*Your task*: Could you copy every line in the listing below that has the word "masks"?

*Records provided*:

(** * Field masks over schema-described records

    A shallow embedding of the Go package [fieldmask]: the path parser
    ([parse.go]), the mask tree ([message.go], [map.go], the list masks,
    [scalar.go]), the generic copy and update routines ([settings.go]) and
    the public facade, together with the properties the specification
    states about them.

    Go strings are byte sequences: they are modelled by [string], whose
    characters are the 8-bit [ascii] values.  Go maps are modelled by
    [gmap]; a nil map is [None] and an allocated map is [Some m]. *)

From Stdlib Require Import ZArith Ascii String Lia.
From stdpp Require Import base option list gmap strings fin_maps sorting pretty.

Local Open Scope string_scope.

(** ** Errors and outcomes *)

(** The errors the package returns.  [errSyntax] is [strconv.ErrSyntax];
    the others are the [fmt.Errorf] values of the mask constructors, kept
    apart by their format string and arguments. *)
Inductive error :=
| errSyntax
| errUnknownField (msg name : string)
| errInvalidScalarSubpath (subpath : string)
| errInvalidListPath (path : string)
| errKey (text : string).

(** What a call can do: return normally, return an error, panic, or (in
    the model only) exhaust the recursion budget it was given. *)
Inductive res (A : Type) :=
| Ok (a : A)
| Err (e : error)
| Panic (msg : string)
| OutOfFuel.
Arguments Ok {A} a.
Arguments Err {A} e.
Arguments Panic {A} msg.
Arguments OutOfFuel {A}.

(** ** Byte-level string helpers *)

Definition is_delim (c : ascii) : bool :=
  (Ascii.eqb c "." || Ascii.eqb c ",")%bool.

Fixpoint str_mem (c : ascii) (s : string) : bool :=
  match s with
  | "" => false
  | String d s' => (Ascii.eqb c d || str_mem c s')%bool
  end.

(** [s[:n]] *)
Fixpoint slice_to (n : nat) (s : string) : string :=
  match n, s with
  | S n', String c s' => String c (slice_to n' s')
  | _, _ => ""
  end.

(** [s[n:]] *)
Fixpoint slice_from (n : nat) (s : string) : string :=
  match n, s with
  | S n', String _ s' => slice_from n' s'
  | _, _ => s
  end.

(** [strings.IndexAny(s, chars)] for single-byte [chars]. *)
Fixpoint IndexAny (s chars : string) : option nat :=
  match s with
  | "" => None
  | String c s' => if str_mem c chars then Some 0 else S <$> IndexAny s' chars
  end.

(** [strings.IndexByte(s, c)] *)
Fixpoint IndexByte (s : string) (c : ascii) : option nat :=
  match s with
  | "" => None
  | String d s' => if Ascii.eqb c d then Some 0 else S <$> IndexByte s' c
  end.

(** [strconv.QuotedPrefix] on an input that starts with a backtick, the
    only way [nextToken] calls it: a raw string literal runs to the next
    backtick and has no escapes; the prefix keeps both quotes. *)
Definition QuotedPrefix (s : string) : option string :=
  match s with
  | String "`" body =>
      match IndexByte body "`" with
      | Some end_ => Some (slice_to (end_ + 2) s)
      | None => None
      end
  | _ => None
  end.

(** ** parse.go *)

Definition nextToken (s : string) : res (string * string) :=
  match s with
  | "" => Err errSyntax
  | String c s' =>
      if (Ascii.eqb c "." || Ascii.eqb c "," || Ascii.eqb c "*")%bool then
        Ok (String c "", s')
      else if Ascii.eqb c "`" then
        match QuotedPrefix s with
        | None => Err errSyntax
        | Some quoted => Ok (quoted, slice_from (String.length quoted) s)
        end
      else
        match IndexAny s ".," with
        | Some i => Ok (slice_to i s, slice_from i s)
        | None => Ok (s, "")
        end
  end.

(** The [for] loop of [nextPath]; one unit of [fuel] per iteration. *)
Fixpoint nextPath_loop (fuel : nat) (s rest : string) : res (string * string) :=
  match fuel with
  | O => OutOfFuel
  | S fuel' =>
      match nextToken rest with
      | Ok (tok, rest) =>
          if (String.eqb tok "." || String.eqb tok ",")%bool then Err errSyntax
          else if String.eqb rest "" then Ok (s, "")
          else
            match nextToken rest with
            | Ok (tok, rest) =>
                if String.eqb rest "" then Err errSyntax
                else if String.eqb tok "," then
                  Ok (slice_to (String.length s - String.length rest - 1) s, rest)
                else if negb (String.eqb tok ".") then Err errSyntax
                else nextPath_loop fuel' s rest
            | _ => Err errSyntax
            end
      | _ => Err errSyntax
      end
  end.

(** Every iteration consumes at least two bytes, so the length of the
    input bounds the number of iterations (see [nextPath_terminates]). *)
Definition nextPath (s : string) : res (string * string) :=
  if String.eqb s "" then Err errSyntax
  else nextPath_loop (S (String.length s)) s s.

Definition nextSegment (s : string) : res (string * string) :=
  match nextToken s with
  | Ok (segment, rest) =>
      if (String.eqb segment "." || String.eqb segment ",")%bool then Err errSyntax
      else if String.eqb rest "" then Ok (segment, "")
      else
        match nextToken rest with
        | Ok (next, rest) =>
            if (negb (String.eqb next ".") || String.eqb rest "")%bool then Err errSyntax
            else Ok (segment, rest)
        | _ => Err errSyntax
        end
  | _ => Err errSyntax
  end.

Definition joinPath (a b : string) : string := a +:+ "." +:+ b.


(** ** The schema provider (package [protoreflect], descriptors) *)

Inductive Kind :=
| BoolKind | EnumKind | Int32Kind | Sint32Kind | Uint32Kind
| Int64Kind | Sint64Kind | Uint64Kind | Sfixed32Kind | Fixed32Kind
| FloatKind | Sfixed64Kind | Fixed64Kind | DoubleKind
| StringKind | BytesKind | MessageKind | GroupKind.

Inductive Cardinality :=
| Singular
| Repeated
| MapOf (key : Kind).

(** A [protoreflect.FieldDescriptor].  [ElemKind] and [ElemMessage] are
    [Kind()] and [Message()] of the field itself when it is singular or a
    list, and of [MapValue()] when it is a map; [ElemMessage] is the full
    name of the message type, resolved through the schema.
    [ContainingOneof] is the name of the oneof the field is a member of,
    [None] where [ContainingOneof()] is nil. *)
Record FieldDescriptor := {
  Number : Z;
  Name : string;
  TextName : string;
  JSONName : string;
  IsExtension : bool;
  ContainingOneof : option string;
  Card : Cardinality;
  ElemKind : Kind;
  ElemMessage : option string;
}.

*Task response*:
(** * Field masks over schema-described records
    ([parse.go]), the mask tree ([message.go], [map.go], the list masks,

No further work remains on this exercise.